Il faut dire qu’on ne prend guère la peine de leur enseigner les règles de base de la propriété intellectuelle, du bon usage de la citation, etc. Pire encore, ils ont été habitués pendant toute leur scolarité, au collège et au lycée (et peut-être même avant), à faire des « recherches » qui se résument déjà le plus souvent à des assemblages par copier-coller. Je vois mal d’ailleurs comment ils pourraient faire différemment : supposez que vous ayez à faire un projet sur l’Etna ou l’histoire du cinéma pour la semaine prochaine... Comment un enfant de 12 ou 14 ans peut-il à la fois trouver les sources (indispensables), les lire, et avoir le recul pour synthétiser ses lectures en un travail réellement personnel ? Il me semble que la compilation est un travail intelligent et honnête au collège (la synthèse et l’appropriation peuvent venir après).

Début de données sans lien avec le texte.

Lemma handler_reports_failure_witness :
  let e := Examples.world 1000 (HttpResponse 400 "bad request") (inr JNull) None in
  effects_of (slash_resim Examples.cfg e Examples.ada Examples.fox) ∅ []
  = [Defer; SemAcquire; handler_post Examples.cfg Examples.fox; SemRelease;
     FollowupSend (MsgApiError "Stability API error 400: bad request")].
Proof.
  intros e. unfold effects_of.
  assert (Hcd : rejected_by_cooldown Examples.cfg e Examples.ada (init_state ∅ [])
                = false) by (vm_compute; reflexivity).
  assert (Hf : rejected_by_filter Examples.cfg e Examples.fox = false)
    by (vm_compute; reflexivity).
  assert (Hstatus : 400 <> 200) by discriminate.
  rewrite (proj1 (proj2 (handler_reports_failure Examples.cfg e Examples.ada
             Examples.fox (init_state ∅ []) Hcd Hf))
             _ _ 400 "bad request" eq_refl eq_refl Hstatus).
  reflexivity.
Defined.

(** X16. The usage table is only appended to, and only by a commit that
    succeeds: a run of the handler keeps every committed row in its place;
    it adds rows only when it has executed the INSERT and both the
    statement and the commit succeeded, and it then adds the rows that were
    pending on the connection followed by the row of this request, and
    nothing stays pending. When the commit fails and SQLite has not rolled
    back, the row of the request stays pending behind the others, so that a
    later request whose commit succeeds writes it too; a failure with a
    rollback empties the open transaction. A run that inserts nothing
    leaves the open transaction as it was. *)
Theorem usage_table_append_only cfg e u p s :
  let row := handler_row e u (normalize p)
               (default (DEFAULT_MODEL cfg) (model p)) in
  let final := (slash_resim cfg e u p s).1 in
  let evs := effects_from (slash_resim cfg e u p) s in
  (exists added,
     usages final = usages s ++ added
     /\ (added = []
         \/ (added = pending s ++ [row] /\ inserts evs = [row]
             /\ sql_insert e row = None /\ sql_commit e = None
             /\ pending final = [])))
  /\ (inserts evs = [row] -> sql_insert e row = None ->
      is_Some (sql_commit e) -> sql_rollback e = false ->
      usages final = usages s /\ pending final = pending s ++ [row])
  /\ (inserts evs = [row] -> is_Some (sql_insert e row) ->
      sql_rollback e = false ->
      usages final = usages s /\ pending final = pending s)
  /\ (inserts evs = [row] ->
      is_Some (sql_insert e row) \/ is_Some (sql_commit e) ->
      sql_rollback e = true ->
      usages final = usages s /\ pending final = [])
  /\ (inserts evs = [] -> pending final = pending s)
  /\ row_user_id row = pretty (user_id u)
  /\ row_timestamp row = utcnow_isoformat e.
Proof.
  intros row final evs.
  destruct (insert_cases cfg e u p s) as [_ Hcases].
  fold row evs in Hcases. fold final in Hcases.
  split; [| split; [| split; [| split; [| split; [| split; reflexivity]]]]].
  - destruct Hcases as [(_ & Hus & _) | (Hins & _ & _ & _ & Hus & Hpe)].
    + exists []. rewrite app_nil_r. split; [exact Hus | left; reflexivity].
    + unfold written_rows in Hus. unfold left_pending in Hpe.
      destruct (sql_insert e row) as [x |] eqn:Hsql;
        [exists []; split; [exact Hus | left; reflexivity] |].
      destruct (sql_commit e) as [x |] eqn:Hc;
        [exists []; split; [exact Hus | left; reflexivity] |].
      exists (pending s ++ [row]). split; [exact Hus |]. right.
      repeat split; assumption.
  - intros Hins Hsql [x Hc] Hroll.
    destruct Hcases as [(Hnone & _) | (_ & _ & _ & _ & Hus & Hpe)];
      [rewrite Hins in Hnone; discriminate Hnone |].
    unfold written_rows in Hus. unfold left_pending in Hpe.
    rewrite Hsql, Hc in Hus, Hpe. rewrite Hroll in Hpe.
    rewrite app_nil_r in Hus. split; assumption.
  - intros Hins [x Hsql] Hroll.
    destruct Hcases as [(Hnone & _) | (_ & _ & _ & _ & Hus & Hpe)];
      [rewrite Hins in Hnone; discriminate Hnone |].
    unfold written_rows in Hus. unfold left_pending in Hpe.
    rewrite Hsql in Hus, Hpe. rewrite Hroll in Hpe.
    rewrite app_nil_r in Hus. split; assumption.
  - intros Hins Hfail Hroll.
    destruct Hcases as [(Hnone & _) | (_ & _ & _ & _ & Hus & Hpe)];
      [rewrite Hins in Hnone; discriminate Hnone |].
    unfold written_rows in Hus. unfold left_pending in Hpe.
    rewrite Hroll in Hpe.
    destruct (sql_insert e row) as [x |] eqn:Hsql.
    + rewrite app_nil_r in Hus. split; assumption.
    + destruct (sql_commit e) as [x |] eqn:Hc.
      * rewrite app_nil_r in Hus. split; assumption.
      * destruct Hfail as [[x Hx] | [x Hx]]; discriminate Hx.
  - intros Hins.
    destruct Hcases as [(_ & _ & Hpe & _) | (Hrow & _)]; [exact Hpe |].
    rewrite Hins in Hrow. discriminate Hrow.
Qed.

Il suffirait d’expliquer clairement comment citer ses sources, comment mettre en évidence les parties personnelles et les parties empruntées (du bon usage des guillemets et des annexes), etc. Je ne crois pas que pour l’instant ce soit beaucoup fait dans le secondaire, sauf exception, mais il faudra certainement que le corps enseignant se penche sur le problème. La copie a toujours existé, mais les sources étaient rares et difficiles d’accès, et copier des encyclopédies était un travail de bénédictin. Internet a changé la donne. Il faudra sans doute désormais enseigner l’art et l’éthique de la compilation...

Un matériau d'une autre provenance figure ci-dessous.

(** X10. add_task on a current project appends one task to that project:
    its id is the number of tasks plus one, it is not completed, its
    priority is 'medium' when none is given; the other projects, the number
    of projects and the current project are unchanged. *)
Theorem add_task_appends (p : params) (w : world) (data : TodoData)
    (c t : string) (project : Project) :
  readTodoData w = Return data w ->
  write_error w = None ->
  operation p = "add_task" ->
  current_project data = Some c -> truthy_string c = true ->
  task p = Some t -> truthy_string t = true ->
  find (named c) (projects data) = Some project ->
  exists d',
    handler p w =
      Return (text_outcome ("Task added to project '" +:+ c +:+ "'."))
        (write_store w (JSON_stringify_data d')) /\
    find (named c) (projects d') =
      Some {| name := name project;
              tasks := tasks project ++ [new_task p project] |} /\
    current_project d' = Some c /\
    length (projects d') = length (projects data) /\
    (forall i q, projects data !! i = Some q -> name q <> c ->
       projects d' !! i = Some q).
Proof.
  intros Hread Hwe Hop Hc Htc Ht Htt Hf.
  exists (with_tasks data c (fun ts => ts ++ [new_task p project])).
  split; [|split; [|split; [|split]]].
  - by apply (add_task_runs p w data c t project).
  - by apply add_task_project.
  - done.
  - cbn. apply update_first_length.
  - intros i q Hi Hne. cbn. apply update_first_other; [done|].
    unfold named. destruct (String.eqb (name q) c) eqn:E; [|done].
    by apply String.eqb_eq in E.
Qed.

End TodoWrites.

Section TodoWritesWitness.
Import Async Outcome Js TodoListTool TodoStore.

Lemma garden_is_read :
  readTodoData (lib := garden_lib) garden_world = Return garden garden_world.
Proof. reflexivity. Qed.



Lemma add_task_appends_witness :
  exists d',
    handler (lib := garden_lib) add_task_call garden_world =
      Return (text_outcome "Task added to project 'garden'.")
        (write_store garden_world (JSON_stringify_data (Lib := garden_lib) d')) /\
    find (named "garden") (projects d') =
      Some {| name := "garden";
              tasks := tasks (hd {| name := ""; tasks := [] |} (projects garden)) ++
                       [{| id := 3; text := "water"; priority := "medium";
                           due_date := None; completed := false |}] |} /\
    current_project d' = Some "garden" /\
    length (projects d') = 1 /\
    (forall i q, projects garden !! i = Some q -> name q <> "garden" ->
       projects d' !! i = Some q).
Proof.
  exact (add_task_appends (lib := garden_lib) add_task_call garden_world garden
           "garden" "water" (hd {| name := ""; tasks := [] |} (projects garden))
           garden_is_read eq_refl eq_refl eq_refl eq_refl eq_refl eq_refl eq_refl).
Defined.

End TodoWritesWitness.

Section TodoRemove.
Import Async Outcome Js TodoListTool TodoStore.
Context {lib : Lib}.

Lemma update_first_fixed {A} (pred : A -> bool) (f : A -> A) (l : list A) (x : A) :
  find pred l = Some x -> f x = x -> update_first pred f l = l.
Proof.
  unfold find. induction l as [|y l IH]; cbn; [done|].
  destruct (pred y).
  - intros [= ->] Hf. by rewrite Hf.
  - intros Hx Hf. by rewrite IH.
Qed.

Lemma filter_keeps_all {A} (f : A -> bool) (l : list A) :
  (forall x, x ∈ l -> f x = true) -> List.filter f l = l.
Proof.
  induction l as [|x l IH]; intros H; [done|]. cbn.
  rewrite H by (by left). rewrite IH; [done|]. intros y Hy. apply H. by right.
Qed.

(** The call of remove_task on a current project, when the write
    succeeds. *)
Lemma remove_task_runs (p : params) (w : world) (data : TodoData)
    (c tid : string) (project : Project) :
  readTodoData w = Return data w ->
  write_error w = None ->
  operation p = "remove_task" ->
  current_project data = Some c -> truthy_string c = true ->
  task_id p = Some tid -> truthy_string tid = true ->
  find (named c) (projects data) = Some project ->
  handler p w =
    Return (text_outcome ("Task with ID " +:+ tid +:+ " removed."))
      (write_store w
         (JSON_stringify_data
            (with_tasks data c
               (List.filter (fun t => negb (id_is (parseInt tid) t)))))).
Proof.
  intros Hread Hwe Hop Hc Htc Ht Htt Hf.
  pose proof (readTodoData_returns _ _ _ Hread) as [_ Hdir].
  unfold handler. rewrite (bind_return _ _ _ _ _ Hread).
  unfold switch_operation. rewrite Hop. cbn [String.eqb Ascii.eqb Bool.eqb].
  unfold case_remove_task. cbv zeta. rewrite Hc, Ht. cbn [truthy].
  rewrite Htc, Htt. cbn [negb default from_option Datatypes.id]. rewrite Hf.
  unfold try_catch, bind.
  destruct (writeTodoData_cases
              (with_tasks data c
                 (List.filter (fun t => negb (id_is (parseInt tid) t)))) w Hdir)
    as [[_ Hw]|(e & He & _)]; [|congruence].
  by rewrite Hw.
Qed.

J’ai constaté que la méthode marchait à merveille auprès de mes étudiants. Quelques explications de base, techniques autant qu’éthiques, et le problème disparaît : l’immense majorité de nos étudiants est profondément honnête. Quant aux plagiaires invétérés, la dissuasion des moteurs de recherche est radicale. Il suffit de dire qu’il y aura contrôle sur Internet pour que toute tentation disparaisse comme par magie. De ce point de vue, Compilatio.net
constitue l’arme de dissuasion absolue : comme la Bombe, il n’y aura peut-être pas besoin d’y avoir recours. Il suffira de faire la démo...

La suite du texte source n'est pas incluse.